Già da questa sintetica presentazione si può vedere quanto sul piano tematico, dell’intreccio e dell’ambientazione i due romanzi abbiano in comune. Così come anche sul piano espressivo (stile e composizione) il romanzo d’esordio anticipa e annuncia scelte che nel romanzo successivo, La purga, saranno estremizzate e portate a un livello di assoluto valore. Ne riassumo i tratti salienti, ribadendo che in Le vacche di Stalin sono diluiti in un contesto più tradizionale, più immediatamente comprensibile: la correlazione tra tempi narrativi distanti, distanziati anche sul piano dell’espressione; la mobilità ed estrema sensibilità del punto di vista, che testimonia la volontà e la capacità di non mettere la scrittura e il suo titolare fuori dalla materia narrata, di non offrirla come un pacchetto già pronto e deglutito; l’ampio spettro emotivo sul quale la scrittura di volta in volta plasma la sua configurazione, spettro che va dalla statuaria denotazione informativa (“Stalin è morto”) allo scivolamento progressivo nella mimesis patetica (dopo aver descritto le molestie subite dai compagni della scuola elementare dall’esterno in qualità di voce narrate, pian piano si arriva a “andate via! Non potete! Vi tiro questo sasso, se non ve ne andate! Ve lo tiro davvero! Basta! No! Non potete…non potete!”). Sarà il caso di aggiungere che anche in questo romanzo Sofi Oksanen mostra una stupefacente conoscenza della vita materiale, pratica e quotidiana dell’Estonia comunista e che riesce a ricostruirla in dettagli che solo un ascolto e una contemplazione attenti ed empatici possono aver permesso. E che anche la descrizione degli stati compulsivi, dei ragionamenti e dei comportamenti lucidi e aberranti che nascono dalla bulimaressia sono plausibili e coinvolgenti.

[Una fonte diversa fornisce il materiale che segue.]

Fixpoint policies_loop (types : list policy_type) (policies : Policies)
    : M Policies :=
  match types with
  | [] => ret policies
  | policy_type :: rest =>
      r <- text_page_loop (policy_paths policy_type) ;;
      policies_loop rest
        match r with
        | Some policy_text => set_policy policy_type policy_text policies
        | None => policies
        end
  end.

Definition _fetch_policies : M Policies :=
  policies_loop policy_types Policies_default.

Definition _fetch_about : M (option string) :=
  text_page_loop about_paths.

(** *** FAQs *)

(** Method 1: the accordion items with a question and an answer. *)
Definition accordion_pair (item : Bs4.node) : option FAQ :=
  question_elem ←
    Bs4.find ["summary"; "h3"; "h4"; "button"; "div"]
             (Bs4.matches "class" Pat.question_class) item;
  answer_elem ←
    Bs4.find ["div"; "p"] (Bs4.matches "class" Pat.answer_class) item;
  let q := Bs4.get_text_strip "" question_elem in
  let a := Bs4.get_text_strip "" answer_elem in
  if negb (String.eqb q "") && negb (String.eqb a "")
  then Some (mkFAQ q a) else None.

Definition accordion_faqs (sp : Bs4.node) : list FAQ :=
  omap accordion_pair
    (Bs4.find_all ["details"; "div"] (Bs4.matches "class" Pat.accordion_class) sp).

(** Method 2: each question heading with the next [p] or [div]. *)
Definition flat_pair (q : Bs4.node * list Bs4.node) : option FAQ :=
  let qtext := Bs4.get_text_strip "" q.1 in
  answer_elem ← Bs4.find_next ["p"; "div"] q.2;
  let a := Bs4.get_text_strip "" answer_elem in
  if negb (String.eqb qtext "") && negb (String.eqb a "")
  then Some (mkFAQ qtext a) else None.

Definition flat_faqs (sp : Bs4.node) : list FAQ :=
  omap flat_pair
    (List.filter
       (λ q, Bs4.named ["h3"; "h4"; "strong"] q.1
             && Bs4.matches "class" Pat.flat_question_class q.1)
       (Bs4.with_next (Bs4.descendants sp))).

(** What one page does to [faqs]: method 1 appends; method 2 runs
    [if not faqs]. *)
Definition page_faqs (sp : Bs4.node) (faqs : list FAQ) : list FAQ :=
  let faqs1 := faqs ++ accordion_faqs sp in
  if bool_decide (faqs1 = []) then faqs1 ++ flat_faqs sp else faqs1.

Fixpoint faqs_loop (paths : list string) (faqs : list FAQ) : M (list FAQ) :=
  match paths with
  | [] => ret faqs
  | path :: rest =>
      r <- try_except
             (page <- fetch_path path ;;
              let '(content, status) := page in
              if (status =? 200)%Z then
                sp <- value "ParserRejectedMarkup" (BeautifulSoup content) ;;
                let faqs' := page_faqs sp faqs in
                if bool_decide (faqs' = []) then ret (Continue faqs')
                else ret (Break faqs')
              else ret (Continue faqs))
             (ret (Continue faqs)) ;;
      match r with
      | Break faqs' => ret faqs'
      | Continue faqs' => faqs_loop rest faqs'
      end
  end.

Definition _fetch_faqs : M (list FAQ) := faqs_loop faq_paths [].

(** *** Social handles *)

Definition _extract_social_username (p : platform) (url : string)
    : option string :=
  match Re.search (username_patterns p) url with
  | Some m =>
      if bool_decide (p = Twitter) && Re.group_true 2 m
      then Some ("@" +:+ default "" (Re.group 2 m))
      else if bool_decide (p = Youtube) && Re.group_true 2 m
      then Some (default "" (Re.group 2 m))
      else if Re.group_true 1 m
      then Some ("@" +:+ default "" (Re.group 1 m))
      else None
  | None => None
  end.

(** [username or href] *)
Definition social_value (p : platform) (href : string) : string :=
  match _extract_social_username p href with
  | Some username => if String.eqb username "" then href else username
  | None => href
  end.

(** The inner loop, over [social_patterns.items()]. *)
Fixpoint social_patterns_loop (ps : list platform) (href : string)
    (socials : Socials) : Socials :=
  match ps with
  | [] => socials
  | social :: rest =>
      social_patterns_loop rest href
        (if Re.found (social_patterns social) href
         then set_social social (social_value social href) socials
         else socials)
  end.

(** The outer loop, over [links]. *)
Fixpoint socials_loop (anchors : list Bs4.node) (socials : Socials) : Socials :=
  match anchors with
  | [] => socials
  | link :: rest =>
      let href := Py.lower (Bs4.get "href" link) in
      socials_loop rest (social_patterns_loop platforms href socials)
  end.

Definition _fetch_social_handles : M Socials :=
  sp <- homepage_soup ;;
  let anchors := Bs4.find_all ["a"] (Bs4.has "href") sp in
  ret (socials_loop anchors Socials_default).

(** *** Contact *)

(** The loop over [contact_paths]: the first page that answers 200. *)
Fixpoint contact_page_loop (paths : list string) : M (option Bs4.node) :=
  match paths with
  | [] => ret None
  | path :: rest =>
      r <- try_except
             (page <- fetch_path path ;;
              let '(content, status) := page in
              if (status =? 200)%Z then
                sp <- value "ParserRejectedMarkup" (BeautifulSoup content) ;;
                ret (Some sp)
              else ret None)
             (ret None) ;;
      match r with
      | Some contact_soup => ret (Some contact_soup)
      | None => contact_page_loop rest
      end
  end.

Fixpoint mailto_loop (mailto_links : list Bs4.node) (emails : gset string)
    : gset string :=
  match mailto_links with
  | [] => emails
  | link :: rest =>
      let href := Bs4.get "href" link in
      let email := Py.strip (Py.first (Py.split "?" (Py.remove "mailto:" href))) in
      mailto_loop rest
        (if bool_decide (is_Some (Re.match_ Pat.email_pattern email))
         then emails ∪ {[email]} else emails)
  end.

Definition clean_phone (phone : string) : string :=
  Re.delete Pat.phone_fill phone.

(** The test of the loop over [found_phones]. *)
Definition phone_kept (phone : string) : bool :=
  (10 <=? String.length (clean_phone phone))%nat.

Fixpoint found_phones_loop (found_phones : list string) (phones : gset string)
    : gset string :=
  match found_phones with
  | [] => phones
  | phone :: rest =>
      found_phones_loop rest
        (if phone_kept phone then phones ∪ {[Py.strip phone]} else phones)
  end.

Fixpoint tel_loop (tel_links : list Bs4.node) (phones : gset string)
    : gset string :=
  match tel_links with
  | [] => phones
  | link :: rest =>
      let href := Bs4.get "href" link in
      tel_loop rest (phones ∪ {[Py.strip (Py.remove "tel:" href)]})
  end.

(** The phones found in the visible text, and all phones. *)
Definition text_phones (page_text : string) : gset string :=
  found_phones_loop (Re.findall Pat.phone_pattern page_text) ∅.

(** The sets [emails] and [phones] at the end of [_fetch_contact_info]. *)
Definition emails_of (contact_soup : Bs4.node) : gset string :=
  mailto_loop
    (Bs4.find_all ["a"] (Bs4.matches "href" Pat.mailto) contact_soup)
    (list_to_set (Re.findall Pat.email_pattern (Bs4.get_text contact_soup))).

Definition phones_of (contact_soup : Bs4.node) : gset string :=
  tel_loop
    (Bs4.find_all ["a"] (Bs4.matches "href" Pat.tel) contact_soup)
    (text_phones (Bs4.get_text contact_soup)).

(** [contact.emails = list(emails)], [contact.phones = list(phones)] *)
Definition contact_of (contact_soup : Bs4.node) : Contact :=
  mkContact (list_of_set (emails_of contact_soup))
            (list_of_set (phones_of contact_soup)).

Definition _fetch_contact_info : M Contact :=
  sp <- homepage_soup ;;
  found <- contact_page_loop contact_paths ;;
  ret (contact_of (default sp found)).

(** *** Important links *)

(** The inner loop, over [link_patterns.items()]; [None]: [urljoin]
    raised. *)
Fixpoint link_patterns_loop (ks : list link_type) (base href anchor_text : string)
    (links : Links) : option Links :=
  match ks with
  | [] => Some links
  | link_type :: rest =>
      if Re.found (link_patterns link_type) href
         || Re.found (link_patterns link_type) anchor_text
      then
        full_url ← urljoin base href;
        link_patterns_loop rest base href anchor_text
          (set_link link_type full_url links)
      else link_patterns_loop rest base href anchor_text links
  end.

(** The outer loop, over [all_links]. *)
Fixpoint links_loop (base : string) (all_links : list Bs4.node) (links : Links)
    : option Links :=
  match all_links with
  | [] => Some links
  | link :: rest =>
      let href := Py.lower (Bs4.get "href" link) in
      let anchor_text := Py.lower (Bs4.get_text link) in
      links' ← link_patterns_loop link_types base href anchor_text links;
      links_loop base rest links'
  end.

Definition links_of (base : string) (sp : Bs4.node) : option Links :=
  links_loop base (Bs4.find_all ["a"] (Bs4.has "href") sp) Links_default.

Definition _fetch_important_links : M Links :=
  sp <- homepage_soup ;;
  s <- self ;;
  value "ValueError" (links_of (base_url s) sp).

(** *** The run *)

(** The [try] block of [get_brand_context]. *)
Definition run_body : M BrandContext :=
  ok <- _check_is_shopify ;;
  if negb ok then raise InvalidShopifyStoreError
  else
    s <- self ;;
    let v_brand := netloc (base_url s) in
    v_products <- _fetch_products ;;
    v_hero_products <- _fetch_hero_products v_products ;;
    v_policies <- _fetch_policies ;;
    v_faqs <- _fetch_faqs ;;
    v_socials <- _fetch_social_handles ;;
    v_contact <- _fetch_contact_info ;;
    v_about <- _fetch_about ;;
    v_links <- _fetch_important_links ;;
    ret (mkBrandContext v_brand v_products v_hero_products v_policies
                        v_faqs v_socials v_contact v_about v_links).

Definition get_brand_context : M BrandContext :=
  try_finally run_body _close_session.

End Scraper.

(** ** The vocabulary of the properties *)

(** The frame of a method, which every method but the detector and the
    finaliser respects: the URL, the number of closes and a parsed homepage
    stay, an open session stays open and no other is created, requests are
    only added. *)
Record ext (s s' : scraper) : Prop := mkExt {
  ext_base_url : base_url s' = base_url s;
  ext_closes : closes s' = closes s;
  ext_session : session s = true → session s' = true;
  ext_opens : session s = true → opens s' = opens s;
  ext_soup : ∀ sp, soup s = Some sp → soup s' = Some sp;
  ext_requested : requested s `prefix_of` requested s' }.

(** [m] only extends the state it starts from. *)
Definition framed {A} (m : M A) : Prop := ∀ s, ext s (m s).2.

(** The state once the session exists. *)
Definition opened (s : scraper) : scraper :=
  if session s then s else set_session true (log_open s).

(** The state after the homepage was fetched and parsed into [sp]. *)
Definition checked (content : string) (sp : Bs4.node) (s : scraper) : scraper :=
  set_is_shopify (Py.any (shopify_indicators content sp))
    (set_soup sp (log_request (base_url s) (opened s))).

(** The tests of the two inner loops, for one anchor. *)
Definition social_match (p : platform) (link : Bs4.node) : bool :=
  Re.found (social_patterns p) (Py.lower (Bs4.get "href" link)).

Definition link_match (k : link_type) (link : Bs4.node) : bool :=
  Re.found (link_patterns k) (Py.lower (Bs4.get "href" link))
  || Re.found (link_patterns k) (Py.lower (Bs4.get_text link)).

(** The records of a feed: the document decodes, has [products], and
    [data['products']] can be iterated. *)
Definition feed_records `{L : Lib} (content : string) : option (list Json.t) :=
  data ← json_loads content;
  has ← Json.contains "products" data;
  if (has : bool) then Json.item "products" data ≫= Json.iter else None.

(** The words of a pattern. *)
Inductive lang : Re.t → list ascii → Prop :=
| lang_eps : lang Re.Eps []
| lang_lit s : lang (Re.Lit s) (Py.chars s)
| lang_dot c : Re.not_newline c = true → lang Re.Dot [c]
| lang_cls (p : ascii → bool) c : p c = true → lang (Re.Cls p) [c]
| lang_seq r1 r2 w1 w2 : lang r1 w1 → lang r2 w2 → lang (Re.Seq r1 r2) (w1 ++ w2)
| lang_alt_l r1 r2 w : lang r1 w → lang (Re.Alt r1 r2) w
| lang_alt_r r1 r2 w : lang r2 w → lang (Re.Alt r1 r2) w
| lang_opt_some r w : lang r w → lang (Re.Opt r) w
| lang_opt_none r : lang (Re.Opt r) []
| lang_rep (p : ascii → bool) lo hi w :
    Forall (λ c, p c = true) w →
    (lo ≤ length w)%nat →
    (∀ h, hi = Some h → (length w ≤ h)%nat) →
    lang (Re.Rep p lo hi) w
| lang_grp r w : lang r w → lang (Re.Grp r) w.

La scrittura, decisamente originale, di Sofi Oksanen non ha un andamento lineare, argomentativo, non è una “bella scrittura”, non entra nei temi enormi che tratta con il bisturi del chirurgo; è, al contrario, una scrittura nervosa, frammentaria, emotiva, incide la realtà con il seghetto del falegname e non nasconde le slabbrature, le schegge, i residui irrisolti che gli inevitabili conti tra Storia e destino individuale lasciano. È una scrittura “igienicamente e consapevolmente faziosa” scrivevo nella summenzionata recensione a La purga, che fa sentire tutto il comodo, il banale, il superficiale di certe tesi universalistiche secondo le quali non ci sarebbe una “scrittura femminile, ma solo donne che scrivono” (come dire che non c’è una letteratura inglese o cinese ma solo inglesi o cinesi che scrivono…). È una scrittura che non fa sconti né agli uomini né alle donne, è una scrittura che non sorride e non ammicca. Con tutto il peso del suo corpo di donna (bulimico e anoressico, al contempo, “bulimaressico”), Sofi Oksanen fa sentire la differenza, la parzialità, la necessità di una visione del mondo non pacificata, non astratta, non cartesianamente mentale.